MOUNT VERNON — Social philosopher and author Michael Novak will speak on “Islam and Democracy” at 11 a.m. Wednesday, Feb. 16, in Hedges Conference Room of The Commons at Cornell College. Novak’s visit is for the Earhart-Cornell Lecture series, “The Liberal Arts and the Public Square,” funded by the Earhart Foundation of Ann Arbor, Mich. Admission to the lecture is free. Novak, a prolific author who once intended to join the priesthood, currently holds the George Frederick Jewett Chair in Religion and Public Policy at the American Enterprise Institute, a conservative think tank in Washington, D.C., where he is director of social and political studies. His books include “On Two Wings: Humble Faith and Common Sense at the American Founding,” “The Spirit of Democratic Capitalism” and “The Universal Hunger for Liberty: Why the Clash of Civilizations is not Inevitable,” published last fall.
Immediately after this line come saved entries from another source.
(* ===== verification/Events.v ===== *)
(** Input events (src/common/events/touch_event.cpp, pointer_event.cpp,
    src/client/events/event_builders.cpp, src/client/input/input_event.cpp): the
    capnproto messages behind [MirEvent] as records, their accessors with their
    bounds checks, the builders and the coordinate shift dispatchers apply. *)

From S2P Require Import Prelude Geometry Float32.

Inductive key_action := key_up | key_down | key_repeat.
#[export] Instance key_action_eq_dec : EqDecision key_action.
Proof. solve_decision. Defined.
Inductive touch_action := touch_up | touch_down | touch_change.
#[export] Instance touch_action_eq_dec : EqDecision touch_action.
Proof. solve_decision. Defined.
Inductive pointer_action := button_up | button_down | pointer_enter | pointer_leave | pointer_motion.
#[export] Instance pointer_action_eq_dec : EqDecision pointer_action.
Proof. solve_decision. Defined.

(** ** Messages *)

(** One contact of a touch event, as the message and as [ContactState] hold it. *)
Record ContactState := mkContact {
  touch_id : Z;
  action : touch_action;
  tooltype : Z;
  x : float32;
  y : float32;
  pressure : float32;
  touch_major : float32;
  touch_minor : float32;
  orientation : float32
}.
#[export] Instance ContactState_eq_dec : EqDecision ContactState.
Proof. solve_decision. Defined.
Definition contact0 : ContactState :=
  mkContact 0 touch_up 0 f32_zero f32_zero f32_zero f32_zero f32_zero f32_zero.

Definition max_count : nat := 16.

(** What every input event carries. *)
Record InputHeader := mkHeader { device_id : Z; event_time : Z; modifiers : Z; cookie : list Z }.
#[export] Instance InputHeader_eq_dec : EqDecision InputHeader.
Proof. solve_decision. Defined.

(** [contacts] always has [max_count] entries; [count] of them are in use. *)
Record MirTouchEvent := mkTouch { touch_header : InputHeader; count : Z; contacts : list ContactState }.
#[export] Instance MirTouchEvent_eq_dec : EqDecision MirTouchEvent.
Proof. solve_decision. Defined.

Record MirPointerEvent := mkPointer {
  pointer_header : InputHeader;
  pointer_action_of : pointer_action;
  buttons : Z;
  pointer_x : float32;
  pointer_y : float32;
  dx : float32;
  dy : float32;
  vscroll : float32;
  hscroll : float32
}.
#[export] Instance MirPointerEvent_eq_dec : EqDecision MirPointerEvent.
Proof. solve_decision. Defined.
His essays and reviews have appeared in numerous publications including the National Review, the New Republic and the Atlantic. During his career, he has been a college professor at Stanford, the State University of New York College at Old Westbury and Syracuse; an adviser and speechwriter for Democratic candidates including R. Sargent Shriver, Edmund Muskie and George McGovern; and chief of the U.S. delegation to the U.N. Human Rights Commission in Geneva in 1981 and 1982. He joined the American Enterprise Institute in 1978. In 1994 he was awarded the Templeton Prize for Progress in Religion, a nearly $1 million award at the time. Other Templeton honorees have been Mother Teresa and the Rev. Billy Graham. Novak’s is the sixth lecture in the Earhart-Cornell series, which previously has featured U.S. Supreme Court Justice Antonin Scalia; evolutionary biologist and popular science writer Stephen Jay Gould; Yale University law professor and author Stephen Carter; Harvard University legal scholar Mary Ann Glendon; and Walter Williams, economist, columnist and commentator.